Today, more than 40 people work at the institute and its research centre called Immerse. They include professors, graduate students and visiting scholars from the arts, applied health sciences, engineering, environmental sciences, mathematics and sciences working with the technology related to augmented reality and virtual reality.
Randall said they are doing research on VR experiences to train surgeons, help patients stick with their exercises while in rehabilitation and others that help people cope with anxiety and depression.
"You can layer the game concept on top of almost anything," he said.
Mark Hancock, associate director of the institute, typifies the interdisciplinary research at Immerse. He is an associate professor in of the Department of Management Sciences. His background is in human-computer interactions.

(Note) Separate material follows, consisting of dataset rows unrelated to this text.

(** X12.  The counter [messagesVerified] after any sequence of calls of
    the public methods of one governor, on any host: it is its initial
    value plus the number of [verifyMessage] calls whose message passes
    the structural guard, whether or not the store accepted the log
    writes (the counter is incremented before the write is awaited), and
    no other method changes it.  A report generated afterwards shows that
    number as [crossChainMessagesVerified]. *)
Theorem messagesVerified_counts_guarded_messages :
  forall h calls g w,
    GovernorAgent.messagesVerified (fst (performCalls h (g, w) calls))
    = GovernorAgent.messagesVerified g + Z.of_nat (length (verifiedIn calls))
    /\ Forall structurallyValid (verifiedIn calls)
    /\ (forall marketplaceAgent,
          exists report s',
            GovernorAgent.generateReport marketplaceAgent h
              (performCalls h (g, w) calls) = (Returned report, s')
            /\ gov_crossChainMessagesVerified report
               = GovernorAgent.messagesVerified g
                 + Z.of_nat (length (verifiedIn calls))).
Proof.
  intros h calls g w.
  split; [apply (performCalls_counter h calls (g, w))|].
  split.
  { unfold verifiedIn. apply Forall_flat_map. apply Forall_forall.
    intros [m|msg|a r|m] _; try constructor.
    destruct (passesGuard msg) eqn:E; constructor; [|constructor].
    apply passesGuard_structurallyValid. exact E. }
  intros marketplaceAgent.
  pose proof (performCalls_counter h calls (g, w)) as Hc.
  destruct (performCalls h (g, w) calls) as [g' w'].
  destruct (getRiskStatus_result marketplaceAgent h w') as (rs & w'' & Hr & _).
  unfold GovernorAgent.generateReport. unfold_monad. cbn [fst snd] in *.
  rewrite Hr. eexists _, _. split; [reflexivity|]. exact Hc.
Qed.

(** X13.  [verifyMessage] has no memory of the messages it has seen:
    verifying the same structurally valid message a second time returns
    [true] again and counts it again, and the second log write replaces
    the record of the first under the same key (one record, with the
    later [verifiedAt]). *)
Theorem verifyMessage_accepts_a_replayed_message :
  forall msg g h w,
    structurallyValid msg ->
    r2Fault h (r2Ops w) = None ->
    r2Fault h (S (r2Ops w)) = None ->
    exists g1 w1 g2 w2,
      GovernorAgent.verifyMessage msg h (g, w) = (Returned true, (g1, w1))
      /\ GovernorAgent.verifyMessage msg h (g1, w1) = (Returned true, (g2, w2))
      /\ GovernorAgent.messagesVerified g2 = GovernorAgent.messagesVerified g + 2
      /\ bucket w2 = <[GovernorAgent.messageKey msg :=
                         default JNull
                           (serializeWithBigInt
                              (LayerZeroMessage_toJs msg (clock h (S (ticks w)))))]>
                       (bucket w).
Proof.
  intros msg g h w Hv H1 H2.
  eexists _, _, _, _.
  split; [apply verifyMessage_valid; assumption|].
  split; [apply verifyMessage_valid; [assumption|exact H2]|].
  split; [cbn [GovernorAgent.messagesVerified]; lia|].
  cbn [bucket store count_r2 tick ticks]. rewrite insert_insert_eq. reflexivity.
Qed.

Lemma verifyMessage_accepts_a_replayed_message_witness :
  exists g1 w1 g2 w2,
    GovernorAgent.verifyMessage sampleMessage stubHost (GovernorAgent.new, emptyWorld)
    = (Returned true, (g1, w1))
    /\ GovernorAgent.verifyMessage sampleMessage stubHost (g1, w1)
       = (Returned true, (g2, w2))
    /\ GovernorAgent.messagesVerified g2
       = GovernorAgent.messagesVerified GovernorAgent.new + 2
    /\ bucket w2 = <[GovernorAgent.messageKey sampleMessage :=
                       default JNull
                         (serializeWithBigInt
                            (LayerZeroMessage_toJs sampleMessage
                               (clock stubHost (S (ticks emptyWorld)))))]>
                     (bucket emptyWorld).
Proof.
  apply (verifyMessage_accepts_a_replayed_message sampleMessage GovernorAgent.new
           stubHost emptyWorld).
  - repeat split; discriminate.
  - reflexivity.
  - reflexivity.
Defined.

(** ** Stored documents are stable under re-reading *)

Section StableDocuments.

Lemma json_of_float_stable (f : float) :
  stringifyWithBigInt (JSON_parse (json_of_float f)) = Some (json_of_float f).
Proof.
  unfold json_of_float.
  destruct (is_finite_float f) eqn:Hf; [|reflexivity].
  destruct (is_zero f) eqn:Hz; [reflexivity|].
  cbn [JSON_parse stringifyWithBigInt]. unfold json_of_float. rewrite Hf, Hz.
  reflexivity.
Qed.

(** What [serializeWithBigInt] writes is a fixed point of reading and
    writing again. *)
Lemma stringify_stable :
  forall (v : JsValue) (d : Json),
    stringifyWithBigInt v = Some d ->
    stringifyWithBigInt (JSON_parse d) = Some d.
Proof.
  fix IH 1. intros v d. destruct v as [| |b|n|f|z|s|items|props]; simpl.
  - discriminate.
  - intros [= <-]. reflexivity.
  - intros [= <-]. reflexivity.
  - intros [= <-]. reflexivity.
  - intros [= <-]. apply json_of_float_stable.
  - intros [= <-]. reflexivity.
  - intros [= <-]. reflexivity.
  - intros [= <-]. simpl. do 2 f_equal.
    induction items as [|item items IHitems]; simpl; [reflexivity|].
    f_equal; [|exact IHitems].
    destruct (stringifyWithBigInt item) as [di|] eqn:E; simpl.
    + rewrite (IH item di E). reflexivity.
    + reflexivity.
  - intros [= <-]. simpl. do 2 f_equal.
    induction props as [|[k v] props IHprops]; simpl; [reflexivity|].
    destruct (stringifyWithBigInt v) as [dv|] eqn:E; simpl.
    + rewrite (IH v dv E). simpl. f_equal. exact IHprops.
    + exact IHprops.
Qed.

Lemma stringify_none (v : JsValue) :
  stringifyWithBigInt v = None <-> v = VUndefined.
Proof. destruct v; simpl; split; intros H; try discriminate; reflexivity. Qed.

(** Nothing [JSON.parse] returns is [undefined] or holds a bigint at its
    top or directly under a property. *)
Lemma JSON_parse_not_undefined (d : Json) : JSON_parse d <> VUndefined.
Proof. destruct d; discriminate. Qed.

End StableDocuments.

(** X14.  [serializeWithBigInt] returns [undefined] for [undefined]
    only, so every record the agents store has a body; and what it
    writes is stable: reading a written document back with [JSON.parse]
    and serializing the value again gives the same document, for every
    value, although the value read back differs from the original
    wherever it held a bigint (which comes back as a string). *)
Theorem serialized_documents_are_stable :
  (forall v, serializeWithBigInt v = None <-> v = VUndefined)
  /\ (forall v d,
        serializeWithBigInt v = Some d ->
        serializeWithBigInt (JSON_parse d) = Some d)
  /\ (forall z,
        option_map JSON_parse (serializeWithBigInt (VBigInt z)) = Some (VStr (Z_toString z))
        /\ Z_ofString (Z_toString z) = Some z).
Proof.
  split; [exact stringify_none|].
  split; [exact stringify_stable|].
  intros z. split; [reflexivity|apply Z_ofString_toString].
Qed.

Lemma serialized_documents_are_stable_witness :
  serializeWithBigInt
    (JSON_parse (JObj [("totalSupply", JStr "1000000"); ("chains", JArr [JNull])]))
  = Some (JObj [("totalSupply", JStr "1000000"); ("chains", JArr [JNull])]).
Proof.
  apply (proj1 (proj2 serialized_documents_are_stable)
           (VObj [("totalSupply", VBigInt 1000000); ("chains", VArr [VUndefined])])).
  reflexivity.
Defined.

(** ** Where a report cycle leaves the report *)

Section ReportPersisted.

Lemma bind_inv_returned {S A B} (m : M S A) (k : A -> M S B) h s b s' :
  (m ≫= k) h s = (Returned b, s') ->
  exists a s1, m h s = (Returned a, s1) /\ k a h s1 = (Returned b, s').
Proof.
  unfold mbind, M_bind, bind.
  destruct (m h s) as [[a|e] s1]; [eauto|discriminate].
Qed.

Lemma R2_put_returned key body h w u w' :
  R2_put key body h w = (Returned u, w') ->
  exists doc, body = Some doc /\ r2Fault h (r2Ops w) = None
              /\ w' = store key doc (count_r2 w).
Proof.
  unfold R2_put. destruct body as [doc|]; [|discriminate].
  destruct (r2Fault h (r2Ops w)); [discriminate|].
  intros [= _ <-]. eauto.
Qed.

Lemma liftW_returned {O A} (m : M World A) h (s : O * World) a s' :
  liftW m h s = (Returned a, s') ->
  m h (snd s) = (Returned a, snd s') /\ fst s' = fst s.
Proof.
  unfold liftW. destruct (m h (snd s)) as [o w']. intros [= -> <-]. auto.
Qed.

(** A report that [generate4HourReport] returns has been stored under
    its own key. *)
Lemma generate4HourReport_returned c manager h w report s' :
  EcosystemManager.generate4HourReport c h (manager, w) = (Returned report, s') ->
  report_period report = P4h
  /\ bucket (snd s') !! reportKey report
     = serializeWithBigInt (OperationalReport_toJs report).
Proof.
  unfold EcosystemManager.generate4HourReport. intros H.
  apply bind_inv_returned in H as (usdgb & s1 & _ & H).
  apply bind_inv_returned in H as (usdca & s2 & _ & H).
  apply bind_inv_returned in H as (m & s3 & _ & H).
  apply bind_inv_returned in H as (marketplace & s4 & _ & H).
  apply bind_inv_returned in H as (governor & s5 & _ & H).
  apply bind_inv_returned in H as (observer & s6 & _ & H).
  apply bind_inv_returned in H as (h' & s7 & Hask & H).
  apply bind_inv_returned in H as (timestamp & s8 & _ & H).
  cbv zeta in H.
  apply bind_inv_returned in H as (u & s9 & Hstore & H).
  unfold mret, M_ret, ret in H. injection H as <- <-.
  split; [reflexivity|].
  apply liftW_returned in Hstore as [Hstore _].
  unfold EcosystemManager.storeReport in Hstore.
  apply R2_put_returned in Hstore as (doc & Hdoc & _ & ->).
  rewrite Hdoc. cbn [bucket store]. apply lookup_insert_eq.
Qed.

Lemma reportKey_not_latest report : reportKey report <> "reports/latest.json".
Proof.
  unfold reportKey. destruct (report_period report); simpl; discriminate.
Qed.

Lemma withNew_returned {O A} (obj : O) (m : M (O * World) A) h w a w' :
  withNew obj m h w = (Returned a, w') ->
  exists s', m h (obj, w) = (Returned a, s') /\ w' = snd s'.
Proof.
  unfold withNew. destruct (m h (obj, w)) as [o s']. intros [= -> <-]. eauto.
Qed.

Lemma console_log_bucket text h w u w' :
  console_log text h w = (Returned u, w') -> bucket w' = bucket w.
Proof. unfold console_log, modify. intros [= _ <-]. reflexivity. Qed.

End ReportPersisted.

(** X15.  Whenever the body of the [try] block of [handleScheduled]
    completes, for every behaviour of the collaborating agents, store and
    network: a report was generated whose period is "4h", and the store
    holds the same serialized report twice, under
    [reports/4h/<timestamp>.json] and under [reports/latest.json]; the
    steps after the report was generated changed nothing else in the
    store. *)
Theorem completed_cycle_leaves_report_twice :
  forall c env manager h w w2,
    reportCycle c env manager h w = (Returned tt, w2) ->
    exists report w1,
      withNew manager (EcosystemManager.generate4HourReport c) h w
      = (Returned report, w1)
      /\ report_period report = P4h
      /\ bucket w2 !! reportKey report
         = serializeWithBigInt (OperationalReport_toJs report)
      /\ bucket w2 !! "reports/latest.json"
         = serializeWithBigInt (OperationalReport_toJs report)
      /\ (forall key, key <> "reports/latest.json" ->
                      bucket w2 !! key = bucket w1 !! key).
Proof.
  intros c env manager h w w2 H. unfold reportCycle in H.
  apply bind_inv_returned in H as (report & w1 & Hgen & H).
  exists report, w1. split; [exact Hgen|].
  apply withNew_returned in Hgen as (s' & Hgen & ->).
  destruct (generate4HourReport_returned _ _ _ _ _ _ Hgen) as [Hp Hk].
  split; [exact Hp|].
  cbv zeta in H.
  apply bind_inv_returned in H as (u1 & wa & Ha & H).
  apply bind_inv_returned in H as (u2 & wb & Hb & H).
  apply bind_inv_returned in H as (u3 & wc & Hc & H).
  apply bind_inv_returned in H as (u4 & wd & Hd & H).
  apply bind_inv_returned in H as (h' & we & He & H).
  apply bind_inv_returned in H as (u5 & wf & Hf & H).
  apply console_log_bucket in Ha, Hb.
  assert (bucket wc = bucket wb) as Bc.
  { destruct (0 <? _); [apply console_log_bucket in Hc; exact Hc|].
    unfold mret, M_ret, ret in Hc. injection Hc as _ <-. reflexivity. }
  apply R2_put_returned in Hd as (doc & Hdoc & _ & ->).
  unfold ask in He. injection He as <- <-.
  destruct (discord_step env (formatReportSummary h report) h
              (store "reports/latest.json" doc (count_r2 wc)))
    as (wf' & Hf' & S2).
  rewrite Hf' in Hf. injection Hf as _ <-.
  match type of H with
  | (if ?b then _ else _) h wf' = _ =>
      destruct (telegram_step env b
                  ("🚨 **CRITICAL ALERTS DETECTED**
" +:+ mobileFriendlySummary report) h wf') as (w2' & Ht & S3)
  end.
  rewrite Ht in H. injection H as <-.
  destruct S2 as (_ & _ & B2 & _). destruct S3 as (_ & _ & B3 & _).
  assert (bucket w2' = <["reports/latest.json" := doc]> (bucket (snd s'))) as B.
  { rewrite B3, B2. cbn [bucket store count_r2]. rewrite Bc, Hb, Ha. reflexivity. }
  rewrite B, Hdoc. split; [|split].
  - rewrite lookup_insert_ne by (apply not_eq_sym, reportKey_not_latest).
    rewrite Hk, Hdoc. reflexivity.
  - apply lookup_insert_eq.
  - intros key Hkey. apply lookup_insert_ne. congruence.
Qed.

"I call what I do, game-interaction science," said Hancock. "This meeting point is really trying to do a deep dive about what makes things engaging."
Some of the biggest advances in computers were all about how people control and interact with the machines — monitors with graphical user interfaces (GUIs), keyboards, the mouse, touch screens, voice commands and electrical signals from moving muscles.
"Human computer interactions drive research and development of novel technologies," said Hancock.
Art, design and technology all come into play with human-computer interactions and gaming brings all of three together nicely, he said.
He noted that one of his graduate students researches ways to bring together people for gaming who normally would not play together — grandparents and grandchildren, husbands and wives. He calls that asymmetrical gaming.